* _Exercise directions_: Starting with the line that contains "replace ((h * 16 + l) mod" and stopping after the line that contains "Lemma length_to_hex d", return each line below exactly as written, with no others.
##### The input #####
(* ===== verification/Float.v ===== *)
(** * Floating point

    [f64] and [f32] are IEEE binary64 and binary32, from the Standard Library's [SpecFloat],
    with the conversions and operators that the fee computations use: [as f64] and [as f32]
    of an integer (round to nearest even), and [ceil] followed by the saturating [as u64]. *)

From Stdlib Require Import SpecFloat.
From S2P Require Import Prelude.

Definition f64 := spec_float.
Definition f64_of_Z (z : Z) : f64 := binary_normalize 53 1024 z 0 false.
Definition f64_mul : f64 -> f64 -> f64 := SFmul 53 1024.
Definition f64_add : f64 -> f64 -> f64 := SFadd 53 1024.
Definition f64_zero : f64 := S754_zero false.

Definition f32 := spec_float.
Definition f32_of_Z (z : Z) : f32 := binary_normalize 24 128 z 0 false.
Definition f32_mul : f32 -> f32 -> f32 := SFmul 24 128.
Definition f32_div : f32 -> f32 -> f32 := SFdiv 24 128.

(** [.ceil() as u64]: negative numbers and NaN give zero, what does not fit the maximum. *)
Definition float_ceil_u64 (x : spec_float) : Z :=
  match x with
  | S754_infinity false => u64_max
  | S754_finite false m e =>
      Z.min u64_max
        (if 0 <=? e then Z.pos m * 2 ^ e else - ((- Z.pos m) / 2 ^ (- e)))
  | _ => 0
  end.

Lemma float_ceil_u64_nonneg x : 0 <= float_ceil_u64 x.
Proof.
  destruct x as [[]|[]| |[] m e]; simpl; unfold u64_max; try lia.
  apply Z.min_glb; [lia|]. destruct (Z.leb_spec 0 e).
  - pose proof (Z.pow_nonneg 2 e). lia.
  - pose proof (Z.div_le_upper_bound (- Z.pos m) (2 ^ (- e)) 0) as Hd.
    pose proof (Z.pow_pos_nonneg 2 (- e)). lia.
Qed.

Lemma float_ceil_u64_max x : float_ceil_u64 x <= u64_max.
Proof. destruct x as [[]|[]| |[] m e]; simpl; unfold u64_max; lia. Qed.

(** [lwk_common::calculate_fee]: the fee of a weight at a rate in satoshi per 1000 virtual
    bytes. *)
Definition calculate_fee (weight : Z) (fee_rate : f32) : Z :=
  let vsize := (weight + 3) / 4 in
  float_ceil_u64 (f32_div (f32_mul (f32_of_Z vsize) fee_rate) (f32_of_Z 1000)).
#####
##### The input #####
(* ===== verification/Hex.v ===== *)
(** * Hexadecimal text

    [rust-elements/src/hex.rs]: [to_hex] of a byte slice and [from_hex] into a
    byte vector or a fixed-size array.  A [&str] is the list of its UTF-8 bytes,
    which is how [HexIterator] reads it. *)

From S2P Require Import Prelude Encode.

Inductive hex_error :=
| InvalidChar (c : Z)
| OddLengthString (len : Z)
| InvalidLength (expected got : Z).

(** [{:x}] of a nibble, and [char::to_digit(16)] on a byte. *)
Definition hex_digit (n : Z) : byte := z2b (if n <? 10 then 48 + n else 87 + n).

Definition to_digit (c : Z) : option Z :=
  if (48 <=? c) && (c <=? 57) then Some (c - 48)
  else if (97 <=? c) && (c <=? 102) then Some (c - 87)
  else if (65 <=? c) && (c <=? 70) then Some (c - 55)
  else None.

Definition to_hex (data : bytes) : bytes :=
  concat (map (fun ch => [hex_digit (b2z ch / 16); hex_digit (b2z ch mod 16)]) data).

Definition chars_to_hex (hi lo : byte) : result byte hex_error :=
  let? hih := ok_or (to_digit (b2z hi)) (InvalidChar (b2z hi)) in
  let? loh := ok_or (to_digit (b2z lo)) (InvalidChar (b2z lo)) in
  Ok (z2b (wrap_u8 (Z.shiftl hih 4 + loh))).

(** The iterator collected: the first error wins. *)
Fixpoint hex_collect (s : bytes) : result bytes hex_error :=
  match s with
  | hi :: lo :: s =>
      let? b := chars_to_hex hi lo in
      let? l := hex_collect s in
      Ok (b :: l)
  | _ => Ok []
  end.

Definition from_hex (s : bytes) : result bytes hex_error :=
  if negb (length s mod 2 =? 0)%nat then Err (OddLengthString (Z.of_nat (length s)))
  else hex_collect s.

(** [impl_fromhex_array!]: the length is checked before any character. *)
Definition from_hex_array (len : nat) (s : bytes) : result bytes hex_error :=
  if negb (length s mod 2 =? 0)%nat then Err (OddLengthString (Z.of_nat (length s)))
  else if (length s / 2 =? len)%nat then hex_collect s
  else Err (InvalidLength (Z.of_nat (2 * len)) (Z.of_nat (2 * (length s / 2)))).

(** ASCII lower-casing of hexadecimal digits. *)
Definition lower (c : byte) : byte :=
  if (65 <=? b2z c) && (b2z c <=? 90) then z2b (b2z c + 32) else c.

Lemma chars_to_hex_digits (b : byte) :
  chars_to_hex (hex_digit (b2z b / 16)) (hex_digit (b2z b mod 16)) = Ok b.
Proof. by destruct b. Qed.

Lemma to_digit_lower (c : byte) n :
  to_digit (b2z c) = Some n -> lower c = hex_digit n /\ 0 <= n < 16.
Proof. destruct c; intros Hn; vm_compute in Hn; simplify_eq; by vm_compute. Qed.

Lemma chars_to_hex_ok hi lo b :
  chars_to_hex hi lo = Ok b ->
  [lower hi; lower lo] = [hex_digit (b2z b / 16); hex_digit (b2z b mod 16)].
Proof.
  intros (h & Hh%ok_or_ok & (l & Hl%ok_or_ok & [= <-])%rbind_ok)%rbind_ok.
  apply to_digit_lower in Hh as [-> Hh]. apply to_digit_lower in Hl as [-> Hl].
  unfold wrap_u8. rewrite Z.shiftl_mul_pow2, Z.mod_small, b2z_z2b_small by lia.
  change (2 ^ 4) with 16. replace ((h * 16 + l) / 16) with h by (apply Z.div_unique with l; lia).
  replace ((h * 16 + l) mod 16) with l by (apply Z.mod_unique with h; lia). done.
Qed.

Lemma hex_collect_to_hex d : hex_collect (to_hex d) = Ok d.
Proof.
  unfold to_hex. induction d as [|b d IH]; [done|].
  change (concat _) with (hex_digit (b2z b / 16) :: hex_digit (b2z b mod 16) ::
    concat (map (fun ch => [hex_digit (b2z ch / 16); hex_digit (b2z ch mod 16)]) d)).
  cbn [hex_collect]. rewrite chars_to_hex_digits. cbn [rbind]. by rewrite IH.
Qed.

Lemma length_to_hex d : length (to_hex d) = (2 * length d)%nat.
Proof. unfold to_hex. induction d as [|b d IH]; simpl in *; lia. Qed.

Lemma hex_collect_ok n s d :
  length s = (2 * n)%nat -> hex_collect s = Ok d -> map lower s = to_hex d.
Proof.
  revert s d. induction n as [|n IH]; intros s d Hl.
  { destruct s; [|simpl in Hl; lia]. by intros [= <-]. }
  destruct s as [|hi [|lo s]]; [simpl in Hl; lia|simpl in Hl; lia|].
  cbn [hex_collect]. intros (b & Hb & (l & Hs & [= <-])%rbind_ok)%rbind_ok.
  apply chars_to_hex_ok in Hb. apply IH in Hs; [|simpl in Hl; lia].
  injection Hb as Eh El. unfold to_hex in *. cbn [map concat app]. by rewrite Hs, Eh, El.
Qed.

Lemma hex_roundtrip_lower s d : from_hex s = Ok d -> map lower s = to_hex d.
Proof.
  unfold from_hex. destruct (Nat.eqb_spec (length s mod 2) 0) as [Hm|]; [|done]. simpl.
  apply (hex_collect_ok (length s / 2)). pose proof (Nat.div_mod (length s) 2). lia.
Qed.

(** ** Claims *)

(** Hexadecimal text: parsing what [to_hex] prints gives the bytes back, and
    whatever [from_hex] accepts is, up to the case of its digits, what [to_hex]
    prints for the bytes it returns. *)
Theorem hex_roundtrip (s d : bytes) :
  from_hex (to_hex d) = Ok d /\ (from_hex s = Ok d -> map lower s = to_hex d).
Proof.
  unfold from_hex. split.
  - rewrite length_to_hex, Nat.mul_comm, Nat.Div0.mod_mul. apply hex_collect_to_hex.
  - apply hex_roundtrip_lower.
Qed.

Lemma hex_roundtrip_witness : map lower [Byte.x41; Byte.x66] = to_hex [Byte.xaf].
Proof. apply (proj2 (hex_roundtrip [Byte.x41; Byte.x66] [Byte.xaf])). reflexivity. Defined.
#####
* _Solution to this problem_:
  replace ((h * 16 + l) mod 16) with l by (apply Z.mod_unique with h; lia). done.
Qed.

Lemma hex_collect_to_hex d : hex_collect (to_hex d) = Ok d.
Proof.
  unfold to_hex. induction d as [|b d IH]; [done|].
  change (concat _) with (hex_digit (b2z b / 16) :: hex_digit (b2z b mod 16) ::
    concat (map (fun ch => [hex_digit (b2z ch / 16); hex_digit (b2z ch mod 16)]) d)).
  cbn [hex_collect]. rewrite chars_to_hex_digits. cbn [rbind]. by rewrite IH.
Qed.

Lemma length_to_hex d : length (to_hex d) = (2 * length d)%nat.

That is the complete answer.